Activity: Range to reproduce from the entries below: the line with "c _ => chain c", the line with "Module fmt.", and every line in between. Give them exactly and give nothing else.

____

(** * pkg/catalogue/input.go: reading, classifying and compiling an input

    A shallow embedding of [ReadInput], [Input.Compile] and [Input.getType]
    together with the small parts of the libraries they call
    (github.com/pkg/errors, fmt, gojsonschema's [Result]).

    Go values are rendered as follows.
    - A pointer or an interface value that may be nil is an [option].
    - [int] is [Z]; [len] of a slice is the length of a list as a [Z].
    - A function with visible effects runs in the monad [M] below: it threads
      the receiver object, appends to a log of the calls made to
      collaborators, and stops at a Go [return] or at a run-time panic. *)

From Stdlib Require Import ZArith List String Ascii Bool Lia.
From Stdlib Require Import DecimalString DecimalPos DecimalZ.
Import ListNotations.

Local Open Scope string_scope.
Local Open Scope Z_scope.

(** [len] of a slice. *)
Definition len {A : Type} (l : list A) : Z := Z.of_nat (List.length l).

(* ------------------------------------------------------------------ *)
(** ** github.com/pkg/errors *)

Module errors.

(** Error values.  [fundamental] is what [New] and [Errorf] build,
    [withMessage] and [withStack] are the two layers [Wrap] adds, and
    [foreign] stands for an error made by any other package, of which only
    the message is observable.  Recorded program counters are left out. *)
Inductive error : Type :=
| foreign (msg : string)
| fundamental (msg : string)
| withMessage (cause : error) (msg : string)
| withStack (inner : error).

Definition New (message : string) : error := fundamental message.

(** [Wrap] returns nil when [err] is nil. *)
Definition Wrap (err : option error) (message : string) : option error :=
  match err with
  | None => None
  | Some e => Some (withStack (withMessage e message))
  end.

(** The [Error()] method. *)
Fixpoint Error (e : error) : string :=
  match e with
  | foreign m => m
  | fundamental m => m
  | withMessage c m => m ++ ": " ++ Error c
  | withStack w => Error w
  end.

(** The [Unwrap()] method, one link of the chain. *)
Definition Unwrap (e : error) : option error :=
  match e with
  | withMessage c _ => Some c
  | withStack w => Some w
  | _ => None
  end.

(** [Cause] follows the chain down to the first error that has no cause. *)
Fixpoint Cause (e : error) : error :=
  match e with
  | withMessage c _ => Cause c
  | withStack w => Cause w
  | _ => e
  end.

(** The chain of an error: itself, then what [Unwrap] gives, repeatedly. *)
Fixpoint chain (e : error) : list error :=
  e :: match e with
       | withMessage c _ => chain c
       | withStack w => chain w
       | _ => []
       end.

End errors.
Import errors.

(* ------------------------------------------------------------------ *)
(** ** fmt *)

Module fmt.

____

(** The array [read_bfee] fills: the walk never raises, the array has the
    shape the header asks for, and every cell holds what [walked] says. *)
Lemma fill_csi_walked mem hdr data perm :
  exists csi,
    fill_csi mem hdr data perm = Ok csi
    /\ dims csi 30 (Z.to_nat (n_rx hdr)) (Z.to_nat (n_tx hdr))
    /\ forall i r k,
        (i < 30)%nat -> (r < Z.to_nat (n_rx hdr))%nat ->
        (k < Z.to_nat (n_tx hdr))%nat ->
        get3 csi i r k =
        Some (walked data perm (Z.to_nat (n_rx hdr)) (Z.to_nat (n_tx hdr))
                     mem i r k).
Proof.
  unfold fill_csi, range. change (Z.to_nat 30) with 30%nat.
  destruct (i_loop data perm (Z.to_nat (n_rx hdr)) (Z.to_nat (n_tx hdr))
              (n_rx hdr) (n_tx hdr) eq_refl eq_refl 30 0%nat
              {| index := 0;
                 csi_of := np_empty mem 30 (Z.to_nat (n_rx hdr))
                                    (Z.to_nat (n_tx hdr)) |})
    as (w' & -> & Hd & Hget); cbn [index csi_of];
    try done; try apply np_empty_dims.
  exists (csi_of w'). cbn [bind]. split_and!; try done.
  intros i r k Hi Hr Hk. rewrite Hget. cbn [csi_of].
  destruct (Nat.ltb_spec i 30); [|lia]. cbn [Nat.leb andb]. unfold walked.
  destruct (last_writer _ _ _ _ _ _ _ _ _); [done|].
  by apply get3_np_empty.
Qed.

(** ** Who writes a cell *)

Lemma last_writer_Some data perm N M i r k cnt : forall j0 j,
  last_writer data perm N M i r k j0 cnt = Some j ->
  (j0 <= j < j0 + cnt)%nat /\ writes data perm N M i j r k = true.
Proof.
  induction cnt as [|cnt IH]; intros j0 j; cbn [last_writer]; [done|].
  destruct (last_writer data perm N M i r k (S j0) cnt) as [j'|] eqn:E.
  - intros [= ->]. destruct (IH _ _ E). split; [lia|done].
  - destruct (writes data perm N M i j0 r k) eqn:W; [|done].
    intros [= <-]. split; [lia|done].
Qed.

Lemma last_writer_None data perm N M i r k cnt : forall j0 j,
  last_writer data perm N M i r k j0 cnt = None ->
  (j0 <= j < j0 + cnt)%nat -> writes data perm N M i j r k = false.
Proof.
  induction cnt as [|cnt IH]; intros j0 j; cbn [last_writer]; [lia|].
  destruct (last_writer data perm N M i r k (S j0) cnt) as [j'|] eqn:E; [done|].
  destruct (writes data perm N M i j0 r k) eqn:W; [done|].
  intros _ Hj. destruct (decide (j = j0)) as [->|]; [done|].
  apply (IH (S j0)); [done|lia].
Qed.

____

Result for this task:
       | withMessage c _ => chain c
       | withStack w => chain w
       | _ => []
       end.

End errors.
Import errors.

(* ------------------------------------------------------------------ *)
(** ** fmt *)

Module fmt.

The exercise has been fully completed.